Within the data that follows, how many lines carry the string "result"? Give the number alone.
- Opening Delimiter -
(* ===== verification/Store.v ===== *)
(** * The embedded database as an interface

    The program keeps its tables in redb, a library outside the repository.
    [KvTable] lists the table operations the program calls and [KvLaws] the
    behaviour it relies on, redb's documented one: a table is a finite map,
    iteration visits every row once. [write_txn] is a write transaction: a step
    that fails drops the transaction, which leaves the database as it was.

    The finite maps of stdpp are an instance, used by the witnesses. *)

From S2P Require Import Prelude.

(** Byte strings, [Vec<u8>]: every element is between 0 and 255. *)
Abbreviation Bytes := (list Z).

Definition is_byte (b : Z) : Prop := (0 <= b < 256)%Z.

Class KvTable (T K A : Type) : Type := {
  kv_get : T -> K -> option A;
  kv_insert : T -> K -> A -> T;
  kv_remove : T -> K -> T;
  kv_iter : T -> list (K * A)
}.

Class KvLaws (T K A : Type) `{KvTable T K A} : Prop := {
  kv_get_insert t k a : kv_get (kv_insert t k a) k = Some a;
  kv_get_insert_ne t k k' a : k <> k' -> kv_get (kv_insert t k a) k' = kv_get t k';
  kv_get_remove t k : kv_get (kv_remove t k) k = None;
  kv_get_remove_ne t k k' : k <> k' -> kv_get (kv_remove t k) k' = kv_get t k';
  kv_iter_elem t k a : (k, a) ∈ kv_iter t <-> kv_get t k = Some a;
  kv_iter_nodup t : NoDup (kv_iter t).*1
}.

#[export] Instance gmap_kv {K A} `{Countable K} : KvTable (gmap K A) K A := {
  kv_get t k := t !! k;
  kv_insert t k a := <[k := a]> t;
  kv_remove t k := delete k t;
  kv_iter t := map_to_list t
}.

#[export] Instance gmap_kv_laws {K A} `{Countable K} : KvLaws (gmap K A) K A.
Proof.
  split; simpl; intros.
  - apply lookup_insert_eq.
  - by apply lookup_insert_ne.
  - apply lookup_delete_eq.
  - by apply lookup_delete_ne.
  - apply elem_of_map_to_list.
  - apply NoDup_fst_map_to_list.
Qed.

(** ** Transactions *)

(** Which steps of a transaction fail: opening the transaction, opening or
    accessing a table, committing. *)
Record TxnFaults (E : Type) : Type := mkFaults {
  begin_fault : option E;
  table_fault : option E;
  commit_fault : option E
}.
Arguments mkFaults {E}.
Arguments begin_fault {E}.
Arguments table_fault {E}.
Arguments commit_fault {E}.

Definition no_faults {E} : TxnFaults E := mkFaults None None None.

Definition write_txn {E S A} (io : TxnFaults E) (f : S -> result E (A * S)) (s : S)
    : result E A * S :=
  match begin_fault io with
  | Some e => (Err e, s)
  | None =>
      match table_fault io with
      | Some e => (Err e, s)
      | None =>
          match f s with
          | Err e => (Err e, s)
          | Ok (a, s') =>
              match commit_fault io with
              | Some e => (Err e, s)
              | None => (Ok a, s')
              end
          end
      end
  end.

Definition read_txn {E S A} (io : TxnFaults E) (f : S -> result E A) (s : S) : result E A :=
  match begin_fault io with
  | Some e => Err e
  | None =>
      match table_fault io with
      | Some e => Err e
      | None => f s
      end
  end.

(** ** Lemmas *)

Lemma kv_get_insert_dec {T K A} `{KvLaws T K A, EqDecision K} t k k' a :
  kv_get (kv_insert t k a) k' = if decide (k = k') then Some a else kv_get t k'.
Proof. case_decide; subst; [apply kv_get_insert | by apply kv_get_insert_ne]. Qed.

Lemma kv_get_remove_dec {T K A} `{KvLaws T K A, EqDecision K} t k k' :
  kv_get (kv_remove t k) k' = if decide (k = k') then None else kv_get t k'.
Proof. case_decide; subst; [apply kv_get_remove | by apply kv_get_remove_ne]. Qed.

(** A transaction commits the whole of its effect or none of it. *)
Lemma write_txn_spec {E S A} (io : TxnFaults E) (f : S -> result E (A * S)) s :
  (exists a s', f s = Ok (a, s') /\ write_txn io f s = (Ok a, s'))
  \/ (exists e, write_txn io f s = (Err e, s)).
Proof.
  unfold write_txn. destruct (begin_fault io); [by eauto|].
  destruct (table_fault io); [by eauto|].
  destruct (f s) as [[a s']|e]; [|by eauto].
  destruct (commit_fault io); by eauto.
Qed.

Lemma write_txn_no_faults {E S A} (f : S -> result E (A * S)) s :
  write_txn no_faults f s
  = match f s with Ok (a, s') => (Ok a, s') | Err e => (Err e, s) end.
Proof. unfold write_txn. simpl. by destruct (f s) as [[a s']|e]. Qed.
- Closing Delimiter -
» **SOLUTION**: 5